Untuk dapat melaksanakan profesi futya ada beberapa persyaratan yang harus dipenuhi. Pertama, beragama Islam. Kedua, memiliki integritas pribadi ('adil),
ketiga ahli ijtihad (mujtahid) atau memiliki sesanggupan untuk
memecahkan masalah melalui penalaran pribadi. Berbeda dengan seorang
hakim, seorang mufti bisa saja wanita, orang buta, atau orang bisu,
kecuali untuk jabatan kenegaraan.
Keperluan
terhadap fatwa sudah terasa sejak awal perkembangan Islam. Dengan
meningkatnya jumlah pemeluk Islam, maka setiap persoalan yang muncul
memerlukan jawaban. Untuk menjawab persoalan tersebut diperlukan bantuan
dari orang-orang yang kompeten di bidang tersebut. Dalam masalah agama,
yang berkompeten untuk itu adalah para mufti atau para mujtahid.
Pada
mulanya praktik fatwa yang diberikan secara lepas dan belum ada upaya
untuk membukukan isi fatwa ulama-ulama tersebut. Fatwa pertama kali
dikumpulkan dan sebuh kitab pada abad ke-12 M. Mazhab Hanafi memiliki
sejumlah kitab fatwa sepertiaz-Zakhirat al-Burhaniyah, kumpulan fatwa Burhanuddin bin Maza (wafat 570 H/1174). Inilah kitab kumpulan fatwa pertama.

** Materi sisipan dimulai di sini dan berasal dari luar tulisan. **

(* ===== verification/Cluster.v ===== *)
(** * The cluster: placement tables and one object root per node

    The state the replicated storage backend works on ([Replication]) and the
    reconcile sweep corrects ([Reconcile]), and what it means for an operation
    to change no more than the copies and rows of one key. *)

From Stdlib Require Import ZArith Lia.
From Stdlib Require Import Strings.Byte.
From stdpp Require Import base gmap sets list strings sorting.
From S2P Require Import Prelude Json Metastore Storage Placement.

Local Open Scope Z_scope.

(** ** State *)

Record Cluster := mkCluster { db : ClusterDb; roots : gmap bytes FsState }.

Definition empty_fs : FsState := mkFs ∅ ∅.
Definition root (cl : Cluster) (n : bytes) : FsState := default empty_fs (roots cl !! n).
Definition set_root (n : bytes) (st : FsState) (cl : Cluster) : Cluster := mkCluster (db cl) (<[n := st]> (roots cl)).
Definition with_db (f : ClusterDb -> ClusterDb) (cl : Cluster) : Cluster := mkCluster (f (db cl)) (roots cl).

(** ** Lemmas: what an operation on one key can change *)

Definition copy (cl : Cluster) (n key : bytes) : option bytes := object (root cl n) key.
Definition row (cl : Cluster) (key n : bytes) : option Location := locations (db cl) !! (key, n).

Lemma root_set n st cl m : root (set_root n st cl) m = if decide (m = n) then st else root cl m.
Proof.
  unfold root, set_root. simpl. case_decide as E; [subst; by rewrite lookup_insert_eq|].
  by rewrite lookup_insert_ne.
Qed.

(** Everything but the copies and rows of [key] on the nodes of [P]. *)
Record frame (key : bytes) (P : bytes -> Prop) (cl cl' : Cluster) : Prop := {
  fr_nodes : nodes (db cl') = nodes (db cl);
  fr_meta : meta (db cl') = meta (db cl);
  fr_escapes n : fs_escapes (root cl' n) = fs_escapes (root cl n);
  fr_copy n k : hidden_name k = false -> ~ (k = key /\ P n) -> copy cl' n k = copy cl n k;
  fr_row n k : ~ (k = key /\ P n) -> row cl' k n = row cl k n;
}.

Lemma frame_refl key P cl : frame key P cl cl.
Proof. done. Qed.

Lemma frame_trans key P cl1 cl2 cl3 : frame key P cl1 cl2 -> frame key P cl2 cl3 -> frame key P cl1 cl3.
Proof.
  intros [a1 a2 a3 a4 a5] [b1 b2 b3 b4 b5]. split; intros.
  - congruence.
  - congruence.
  - by rewrite b3.
  - by rewrite b4, a4.
  - by rewrite b5, a5.
Qed.

Lemma frame_mono key (P Q : bytes -> Prop) cl cl' : (forall n, P n -> Q n) -> frame key P cl cl' -> frame key Q cl cl'.
Proof. intros HPQ [a1 a2 a3 a4 a5]. split; auto; intros; [apply a4|apply a5]; naive_solver. Qed.

Lemma frame_root key n st cl : fs_escapes st = fs_escapes (root cl n) ->
  (forall k, hidden_name k = false -> k <> key -> object st k = copy cl n k) ->
  frame key (eq n) cl (set_root n st cl).
Proof.
  intros He Hk. split; try done.
  - intros m. rewrite root_set. case_decide; by subst.
  - intros m k Hv Hne. unfold copy at 1. rewrite root_set. case_decide as E; [subst|done].
    apply Hk; [done|]. intros ->. by apply Hne.
Qed.

Lemma frame_db key P f cl : (forall d, nodes (f d) = nodes d) -> (forall d, meta (f d) = meta d) ->
  (forall d n k, ~ (k = key /\ P n) -> locations (f d) !! (k, n) = locations d !! (k, n)) ->
  frame key P cl (with_db f cl).
Proof. intros H1 H2 H3. split; try done; intros; apply H1 || apply H2 || by apply H3. Qed.

Lemma frame_record key n size now cl : frame key (eq n) cl (with_db (record_object_location key n size now) cl).
Proof.
  apply frame_db; try done. intros d m k Hne. simpl. rewrite lookup_upsert. case_decide; [|done]. naive_solver.
Qed.

Lemma frame_remove key n cl : frame key (eq n) cl (with_db (remove_object_location key n) cl).
Proof.
  apply frame_db; try done. intros d m k Hne. simpl. rewrite lookup_delete_ne; [done|]. naive_solver.
Qed.

Lemma frame_remove_all key cl : frame key (fun _ => True) cl (with_db (remove_object_locations key) cl).
Proof.
  apply frame_db; try done. intros d m k Hne. rewrite lookup_removed_all. case_decide; [|done]. naive_solver.
Qed.

(** The key is a good one, and no link under it leads out of a root. *)
Definition plain (key : bytes) (cl : Cluster) : Prop :=
  key_ok key = true /\ forall n, key ∉ fs_escapes (root cl n).

Lemma plain_resolve key cl n : plain key cl -> resolve (root cl n) key = Ok key.
Proof.
  intros [Hk He]. unfold resolve. rewrite Hk. simpl. rewrite (bool_decide_false (key ∈ fs_escapes _)) by done.
  by rewrite andb_false_r.
Qed.

Lemma plain_frame key k P cl cl' : frame k P cl cl' -> plain key cl -> plain key cl'.
Proof. intros Hf [Hk He]. split; [done|]. intros n. by rewrite (fr_escapes _ _ _ _ Hf). Qed.

Lemma delete_object_spec key fault st r st' : delete_object key fault st = (r, st') ->
  fs_escapes st' = fs_escapes st /\ (forall k, k <> key -> object st' k = object st k) /\
  (r = Ok tt -> object st' key = None) /\ (is_ok r = false -> st' = st) /\
  (fault = false -> resolve st key = Ok key -> r = Ok tt).
Proof.
  unfold delete_object. destruct (resolve st key) as [p|e] eqn:E.
  - apply resolve_ok in E. subst p. destruct fault; intros [= <- <-]; simpl; [done|].
    split; [done|]. split; [|split; [|done]].
    + intros k Hne. unfold object. simpl. by rewrite lookup_delete_ne.
    + intros _. unfold object. simpl. by rewrite lookup_delete_eq.
  - intros [= <- <-]. simpl. repeat split; done.
Qed.

Lemma wrote_frame self key data io n ok st cl : wrote key data io n ok (root cl self) st ->
  frame key (eq self) cl (set_root self st cl).
Proof.
  intros Hw. apply frame_root; [apply (wr_escapes _ _ _ _ _ _ _ Hw)|]. intros k Hv Hne. by apply (wr_other _ _ _ _ _ _ _ Hw).
Qed.

(** ** A cluster for the witnesses *)

(** A node [n] is served at [@n]. *)
Definition demo_row (n : bytes) : NodeRow := mkNode [] (Some (x40 :: n)) 100000 (bool_decide (n = str "n0")) None.
Definition demo_nodes (ns : list bytes) : gmap bytes NodeRow := list_to_map ((fun n => (n, demo_row n)) <$> ns).
Definition demo_key : bytes := str "streams/a/x.split".
Definition demo_data : bytes := str "data".
(** The nodes [ns], of which [hs] hold the object. *)
Definition demo_cluster (ns hs : list bytes) : Cluster :=
  mkCluster (mkClusterDb (list_to_map ((fun n => ((demo_key, n), mkLoc 4 0)) <$> hs)) (demo_nodes ns) None empty_metastore)
    (list_to_map ((fun n => (n, mkFs {[demo_key := {| ff_data := demo_data; ff_mtime := 0 |}]} ∅)) <$> hs)).
Lemma demo_nodes_lookup ns n r : demo_nodes ns !! n = Some r -> r = demo_row n.
Proof. intros H%elem_of_list_to_map_2. apply list_elem_of_fmap in H as (m & [= -> ->] & _). done. Qed.

Lemma demo_root ns hs n : root (demo_cluster ns hs) n = empty_fs \/
  root (demo_cluster ns hs) n = mkFs {[demo_key := {| ff_data := demo_data; ff_mtime := 0 |}]} ∅.
Proof.
  unfold root. simpl. destruct (list_to_map _ !! n) as [st|] eqn:E; [right|by left].
  apply elem_of_list_to_map_2, list_elem_of_fmap in E as (m & [= -> ->] & _). done.
Qed.

Lemma demo_copy ns hs n d : copy (demo_cluster ns hs) n demo_key = Some d -> d = demo_data.
Proof.
  unfold copy, object. destruct (demo_root ns hs n) as [-> | ->]; simpl; [by rewrite lookup_empty|].
  rewrite lookup_singleton_eq. by intros [= <-].
Qed.

Lemma demo_backed ns hs n : is_Some (row (demo_cluster ns hs) demo_key n) -> copy (demo_cluster ns hs) n demo_key = Some demo_data.
Proof.
  intros [l Hl]. unfold row in Hl. simpl in Hl. apply elem_of_list_to_map_2, list_elem_of_fmap in Hl as (m & [= -> ->] & Hm).
  destruct (roots (demo_cluster ns hs) !! m) as [st|] eqn:E.
  - unfold copy, object, root. rewrite E. simpl.
    apply elem_of_list_to_map_2, list_elem_of_fmap in E as (m' & [= -> ->] & _). simpl. by rewrite lookup_singleton_eq.
  - exfalso. apply not_elem_of_list_to_map in E. apply E. rewrite <- list_fmap_compose. apply list_elem_of_fmap. by exists m.
Qed.

Lemma demo_plain ns hs : plain demo_key (demo_cluster ns hs).
Proof. split; [vm_compute; reflexivity|]. intros n. destruct (demo_root ns hs n) as [-> | ->]; set_solver. Qed.

Definition n1 : bytes := str "n1".
Definition n2 : bytes := str "n2".
Definition n3 : bytes := str "n3".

Mazhab Maliki memiliki kitab kumpulan fatwa bertajuk al-Mi'yar al-Magrib yang
berisi fatwa-fatwa al-Wasyarisi (wafat 914 H/1508 M). Mazhab Hanbali
juga memiliki sejumlah kitab fatwa, yang paling terkenal adalah Majmu al-Fatawa.
Di Indonesia juga ada sejumlah buku kumpulan fatwa, seperti Tanya Jawab Agama dan Kata Berjawab yang diterbitkan Majelis Tarjih PP Muhammadiyah, selain itu ada juga Himpunan Fatwa Majelis Ulama Indonesia, serta Solusi Problematika Aktual Hukum Islam Keputusan Muktamar Munas dan Konbes Nahdlatul Ulama.
(Disarikan dari Ensiklopedi Islam terbitan Ichtiar Baru van Hoeve Jakarta).